Kepolisian Daerah Sumatera Utara (Polda Sumut) memastikan seluruh personel, peralatan, dan kendaraan pendukung dalam kondisi siap operasional untuk menghadapi potensi kebakaran hutan dan lahan (karhutla). Pengecekan menyeluruh dilakukan sebagai langkah antisipasi dini mengingat penanganan karhutla membutuhkan respons cepat agar api tidak meluas.
MEDAN — Polda Sumut tengah memperkuat kesiapsiagaan menghadapi situasi tanggap darurat karhutla. Langkah ini diambil sebagai bentuk antisipasi dini terhadap potensi kebakaran yang kerap terjadi di sejumlah wilayah Sumatra Utara.
Kabid Humas Polda Sumut Kombes Pol Ferry Walintukan mengatakan, pemeriksaan dilakukan untuk memastikan seluruh unsur pendukung penanganan karhutla dalam kondisi prima. "Kegiatan tersebut dilakukan guna memastikan seluruh unsur pendukung penanganan karhutla dalam kondisi siap digunakan, apabila sewaktu-waktu dibutuhkan," ujar Ferry di Medan, Senin.
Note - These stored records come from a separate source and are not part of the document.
(** C40: the run queue is wait-free and memory safe under every interleaving: a
    thread that is inside an operation can always take its next step (every slot
    access is inside the array), each such step brings it strictly closer to
    returning whatever the other threads do, and no step of another thread sets
    it back: a push returns after at most 4 of its own accesses, a pop after 6,
    a steal after 4. *)
Theorem run_queue_wait_free capacity s
    (Hcap : is_power_of_two capacity = true) (Hb : 2 <= capacity <= SIZE_MAX / 8)
    (Hr : reachable (fresh_queue capacity) s)
    (Hlen : Z.of_nat (length (pushed s)) < W64) :
  (owner s <> O_idle -> exists s', step L_owner s = Some s' /\
     (owner_rank (owner s') < owner_rank (owner s))%nat /\ thieves s' = thieves s) /\
  (forall i, thieves s !! i <> None -> exists s', step (L_thief i) s = Some s' /\
     (thief_rank (thieves s' !! i) < thief_rank (thieves s !! i))%nat /\
     owner s' = owner s /\ forall j, j <> i -> thieves s' !! j = thieves s !! j).
Proof.
  pose proof (reachable_inv _ _ (fresh_queue_repr _ Hcap Hb) eq_refl Hr Hlen) as Hinv.
  pose proof (inv_ring s Hinv) as Hw. split.
  - intros Hne. simpl. unfold owner_step.
    destruct (owner s) as [|x|x b|x b|x b| |b|b|t|b t|t x|t x] eqn:Hpc; try done;
      try (eexists; split; [done|]; simpl; split; [lia|done]).
    + case_match; (eexists; split; [done|]; simpl; split; [lia|done]).
    + destruct (ring_store (queue s) b (Some x) Hw) as (l & _ & ->). simpl.
      eexists; split; [done|]; simpl; split; [lia|done].
    + case_match; (eexists; split; [done|]; simpl; split; [lia|done]).
    + case_match; (eexists; split; [done|]; simpl; split; [lia|done]).
    + destruct (ring_load (queue s) b Hw) as (v & ->). simpl.
      case_match; (eexists; split; [done|]; simpl; split; [lia|done]).
    + case_match; (eexists; split; [done|]; simpl; split; [lia|done]).
  - intros i Hi. simpl. unfold thief_step.
    destruct (thieves s !! i) as [pc|] eqn:Hpc; [|done]. simpl.
    assert (Hset : forall pc', (thief_rank (Some pc') < thief_rank (Some pc))%nat ->
      exists s', Some (with_thief i pc' s) = Some s' /\
        (thief_rank (thieves s' !! i) < thief_rank (Some pc))%nat /\
        owner s' = owner s /\ forall j, j <> i -> thieves s' !! j = thieves s !! j).
    { intros pc' Hlt. eexists; split; [done|]. cbn [thieves with_thief]. rewrite lookup_insert_eq.
      split; [done|]. split; [done|]. intros j Hj. by rewrite lookup_insert_ne. }
    assert (Hret : forall x q, exists s', Some (thief_return i x q s) = Some s' /\
        (thief_rank (thieves s' !! i) < thief_rank (Some pc))%nat /\
        owner s' = owner s /\ forall j, j <> i -> thieves s' !! j = thieves s !! j).
    { intros x q. eexists; split; [done|]. cbn [thieves thief_return]. rewrite lookup_delete_eq.
      split; [destruct pc; simpl; lia|]. split; [done|]. intros j Hj. by rewrite lookup_delete_ne. }
    destruct pc as [|t|t|t x].
    + apply Hset. simpl. lia.
    + case_match; [apply Hret|apply Hset; simpl; lia].
    + destruct (ring_load (queue s) t Hw) as (v & ->). simpl. apply Hset. simpl. lia.
    + case_match; apply Hret.
Qed.

(** *** A concrete race: one item, the owner's pop against a thief *)

Fixpoint run (ls : list label) (s : system) : option system :=
  match ls with
  | [] => Some s
  | l :: ls => s' ← step l s; run ls s'
  end.

Lemma run_reachable q0 ls s s' : reachable q0 s -> run ls s = Some s' -> reachable q0 s'.
Proof.
  revert s. induction ls as [|l ls IH]; intros s Hr Hrun; simpl in Hrun.
  - by simplify_eq.
  - destruct (step l s) as [s1|] eqn:E; [|done]. eapply IH; [|done]. by eapply reach_step.
Qed.

(** Push 7; the thief reads [top] and [bottom], the owner lowers [bottom], reads
    [top] and the slot, the thief wins the CAS, the owner loses it. *)
Definition race : list label :=
  [L_push 7; L_owner; L_owner; L_owner; L_owner;
   L_steal 1; L_thief 1; L_thief 1; L_pop; L_owner; L_owner; L_owner; L_owner;
   L_thief 1; L_thief 1; L_owner; L_owner].

Definition raced : system := default (start (fresh_queue 4)) (run race (start (fresh_queue 4))).

Lemma raced_reachable : reachable (fresh_queue 4) raced.
Proof.
  apply (run_reachable _ race (start (fresh_queue 4))); [constructor|]. reflexivity.
Qed.

Lemma steal_exactly_once_witness :
  taken raced = [7%nat] /\ owner raced = O_idle /\
  pushed raced ≡ₚ taken raced ++ contents (queue raced).
Proof.
  split; [reflexivity|]. split; [reflexivity|].
  apply (steal_exactly_once 4 raced eq_refl ltac:(vm_compute; split; discriminate)
    raced_reachable eq_refl). reflexivity.
Defined.

(** The same race just before both threads try their CAS on the last item. *)
Definition racing : system := default (start (fresh_queue 4)) (run (take 14 race) (start (fresh_queue 4))).

Lemma racing_reachable : reachable (fresh_queue 4) racing.
Proof.
  apply (run_reachable _ (take 14 race) (start (fresh_queue 4))); [constructor|]. reflexivity.
Qed.

Lemma run_queue_wait_free_witness :
  owner racing = O_pop_cas 0 (Some 7%nat) /\ thieves racing !! 1%nat = Some (T_cas 0 (Some 7%nat)) /\
  (exists s', step L_owner racing = Some s' /\ (owner_rank (owner s') < 2)%nat /\
     thieves s' !! 1%nat = Some (T_cas 0 (Some 7%nat))) /\
  (exists s', step (L_thief 1) racing = Some s' /\ thieves s' !! 1%nat = None /\
     owner s' = O_pop_cas 0 (Some 7%nat)).
Proof.
  assert (Ho : owner racing = O_pop_cas 0 (Some 7%nat)) by reflexivity.
  assert (Ht : thieves racing !! 1%nat = Some (T_cas 0 (Some 7%nat))) by reflexivity.
  destruct (run_queue_wait_free 4 racing eq_refl ltac:(vm_compute; split; discriminate)
    racing_reachable eq_refl) as [H1 H2].
  destruct H1 as (s1 & E1 & R1 & T1); [rewrite Ho; discriminate|].
  destruct (H2 1%nat) as (s2 & E2 & R2 & O2 & _); [rewrite Ht; discriminate|].
  rewrite Ho in R1, O2. rewrite Ht in R2. split; [exact Ho|]. split; [exact Ht|]. split.
  - exists s1. split; [exact E1|]. split; [exact R1|]. rewrite T1. exact Ht.
  - exists s2. split; [exact E2|]. split; [|exact O2].
    destruct (thieves s2 !! 1%nat) as [[]|]; simpl in R2; solve [lia|reflexivity].
Defined.
End Interleaved.
(** [i < length && items[i]->deadline_ns < items[smallest]->deadline_ns]. *)
Definition smaller_child (i smallest : nat) : C timer_store nat :=
  n ← gets heap_length;
  if decide (i < n)%nat then
    di ← item_deadline i;
    ds ← item_deadline smallest;
    mret (if di <? ds then i else smallest)
  else mret smallest.

Fixpoint vl_timer_heap_down (fuel : nat) (index : nat) : C timer_store unit :=
  match fuel with
  | O => ub
  | S fuel =>
      let left := (index * 2 + 1)%nat in
      let right := (left + 1)%nat in
      smallest ← smaller_child left index;
      smallest ← smaller_child right smallest;
      if (smallest =? index)%nat then mret tt else
      _ ← vl_timer_heap_swap index smallest;
      vl_timer_heap_down fuel smallest
  end.

Definition vl_timer_heap_init : C timer_store vl_status :=
  a ← gets (fun s => items_allocated (heap s));
  mret (if a : bool then VL_ERROR_INVALID_ARGUMENT else VL_OK).

Definition vl_timer_heap_destroy : C timer_store unit :=
  modify (fun s => mk_timer_store (nodes s) (mk_timer_heap [] false 0)).

(** The growth branch of push; [realloc_ok] is the outcome of [realloc]. *)
Definition vl_timer_heap_grow (realloc_ok : bool) : C timer_store vl_status :=
  s ← gets id;
  let cap := heap_capacity (heap s) in
  if Z.of_nat (heap_length s) =? cap then
    let capacity := if cap =? 0 then 16 else w64 (cap * 2) in
    if (capacity <? cap) || (SIZE_MAX / 8 <? capacity) then mret VL_ERROR_OUT_OF_MEMORY else
    if realloc_ok then
      _ ← modify (fun s => mk_timer_store (nodes s) (mk_timer_heap (heap_items s) true capacity));
      mret VL_OK
    else mret VL_ERROR_OUT_OF_MEMORY
  else mret VL_OK.

Definition vl_timer_heap_push (realloc_ok : bool) (node : option nat) : C timer_store vl_status :=
  match node with
  | None => mret VL_ERROR_INVALID_ARGUMENT
  | Some id =>
      n ← get_node id;
      if active n then mret VL_ERROR_INVALID_ARGUMENT else
      grown ← vl_timer_heap_grow realloc_ok;
      if decide (grown = VL_OK) then
        len ← gets heap_length;
        _ ← update_node id (set_active true);
        _ ← update_node id (set_heap_index len);
        _ ← modify (fun s => set_items (heap_items s ++ [id]) s);
        _ ← vl_timer_heap_up (S len) len;
        mret VL_OK
      else mret grown
  end.

Definition vl_timer_heap_peek : C timer_store (option nat) :=
  gets (fun s => heap_items s !! 0%nat).

Definition vl_timer_heap_pop : C timer_store (option nat) :=
  len ← gets heap_length;
  if (len =? 0)%nat then mret None else
  node ← get_item 0;
  _ ← update_node node (set_active false);
  let len := (len - 1)%nat in
  last ← get_item len;
  _ ← modify (fun s => set_items (take len (heap_items s)) s);
  if (len =? 0)%nat then mret (Some node) else
  _ ← put_item 0 last;
  _ ← update_node last (set_heap_index 0);
  _ ← vl_timer_heap_down (S len) 0;
  mret (Some node).

(** The tail of remove: the last item has taken the freed [index]; sift it
    towards the root or towards the leaves. *)
Definition vl_timer_heap_fix (index : nat) : C timer_store unit :=
  len ← gets heap_length;
  if (index =? 0)%nat then vl_timer_heap_down (S len) index else
  di ← item_deadline index;
  dp ← item_deadline ((index - 1) / 2);
  if di <? dp then vl_timer_heap_up (S index) index
  else vl_timer_heap_down (S len) index.

Definition vl_timer_heap_remove (node : option nat) : C timer_store unit :=
  match node with
  | None => mret tt
  | Some id =>
      n ← get_node id;
      len ← gets heap_length;
      if negb (active n) || (len <=? heap_index n)%nat then mret tt else
      let index := heap_index n in
      _ ← update_node id (set_active false);
      let len := (len - 1)%nat in
      last ← get_item len;
      _ ← modify (fun s => set_items (take len (heap_items s)) s);
      if (index =? len)%nat then mret tt else
      _ ← put_item index last;
      _ ← update_node last (set_heap_index index);
      vl_timer_heap_fix index
  end.

(** ** Heap order on index functions

    [f i] is the deadline at index [i] of a heap of [n] items. *)

Definition parent (j : nat) : nat := ((j - 1) / 2)%nat.

Definition heap_ord (f : nat -> Z) (n : nat) : Prop :=
  forall j, (0 < j < n)%nat -> f (parent j) <= f j.

(** Every edge is ordered but the one above [i], and [i]'s children are not
    below its parent: what sift-up maintains. *)
Definition up_ord (f : nat -> Z) (n i : nat) : Prop :=
  (forall j, (0 < j < n)%nat -> j <> i -> f (parent j) <= f j) /\
  (forall j, (0 < i)%nat -> (0 < j < n)%nat -> parent j = i -> f (parent i) <= f j).

(** Every edge is ordered but those below [i]: what sift-down maintains. *)
Definition down_ord (f : nat -> Z) (n i : nat) : Prop :=
  (forall j, (0 < j < n)%nat -> parent j <> i -> f (parent j) <= f j) /\
  (forall j, (0 < i)%nat -> (0 < j < n)%nat -> parent j = i -> f (parent i) <= f j).

Definition fswap (f : nat -> Z) (i j k : nat) : Z :=
  if decide (k = i) then f j else if decide (k = j) then f i else f k.

Lemma parent_lt j : (0 < j)%nat -> (parent j < j)%nat.
Proof. unfold parent. intros. apply Nat.Div0.div_lt_upper_bound. lia. Qed.

Lemma parent_children j i : (0 < j)%nat -> parent j = i -> j = (i * 2 + 1)%nat \/ j = (i * 2 + 2)%nat.
Proof.
  unfold parent. intros Hj <-. pose proof (Nat.div_mod_eq (j - 1) 2).
  pose proof (Nat.mod_upper_bound (j - 1) 2). lia.
Qed.

Lemma parent_left i : parent (i * 2 + 1) = i.
Proof. unfold parent. replace (i * 2 + 1 - 1)%nat with (i * 2)%nat by lia. by apply Nat.div_mul. Qed.

Lemma parent_right i : parent (i * 2 + 2) = i.
Proof.
  unfold parent. replace (i * 2 + 2 - 1)%nat with (1 + i * 2)%nat by lia.
  by rewrite Nat.div_add.
Qed.

(** Case split on the swapped indices of every [fswap] in the goal. *)
Ltac fswap_cases :=
  unfold fswap;
  repeat match goal with
         | |- context [decide (?a = ?b)] => destruct (decide (a = b)); subst
         end.

Lemma up_ord_done f n i :
  up_ord f n i -> (i = 0%nat \/ f (parent i) <= f i) -> heap_ord f n.
Proof.
  intros [H1 _] Hd j Hj. destruct (decide (j = i)) as [->|]; [|by apply H1].
  destruct Hd; [lia|done].
Qed.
Ferry menjelaskan, pengecekan mencakup berbagai peralatan pemadam serta kendaraan operasional. Pemeriksaan difokuskan pada fungsi mesin, kelengkapan alat, dan kesiapan teknis agar dapat dioperasionalkan secara cepat saat dibutuhkan di lapangan.
"Kesiapan tersebut menjadi bagian penting dalam menghadapi karhutla, mengingat penanganan kebakaran membutuhkan respons cepat serta dukungan peralatan yang memadai agar api dapat segera dikendalikan dan tidak meluas," ucapnya.
Menurut Ferry, sarana dan prasarana yang berfungsi baik adalah faktor krusial. Ia menegaskan setiap alat yang akan digunakan harus dipastikan berfungsi dengan baik dan personel memahami penggunaannya.
Selain kesiapan internal, Polda Sumut juga memperkuat koordinasi dengan TNI, pemerintah daerah, BPBD, Manggala Agni, dan pemangku kepentingan terkait. Sinergi lintas sektor ini dinilai penting agar penanganan karhutla dapat dilakukan secara terpadu, mulai dari deteksi dini, pemadaman, hingga upaya pencegahan agar kebakaran tidak meluas.
Ferry mengimbau masyarakat untuk bersama-sama menjaga lingkungan dan tidak melakukan pembakaran lahan secara sembarangan. Masyarakat diminta segera melaporkan apabila menemukan titik api atau aktivitas yang berpotensi menimbulkan kebakaran.
"Pencegahan menjadi langkah utama. Tapi apabila terjadi karhutla, kami pastikan personel, kendaraan dan peralatan sudah siap untuk memberikan respons secepat mungkin," katanya.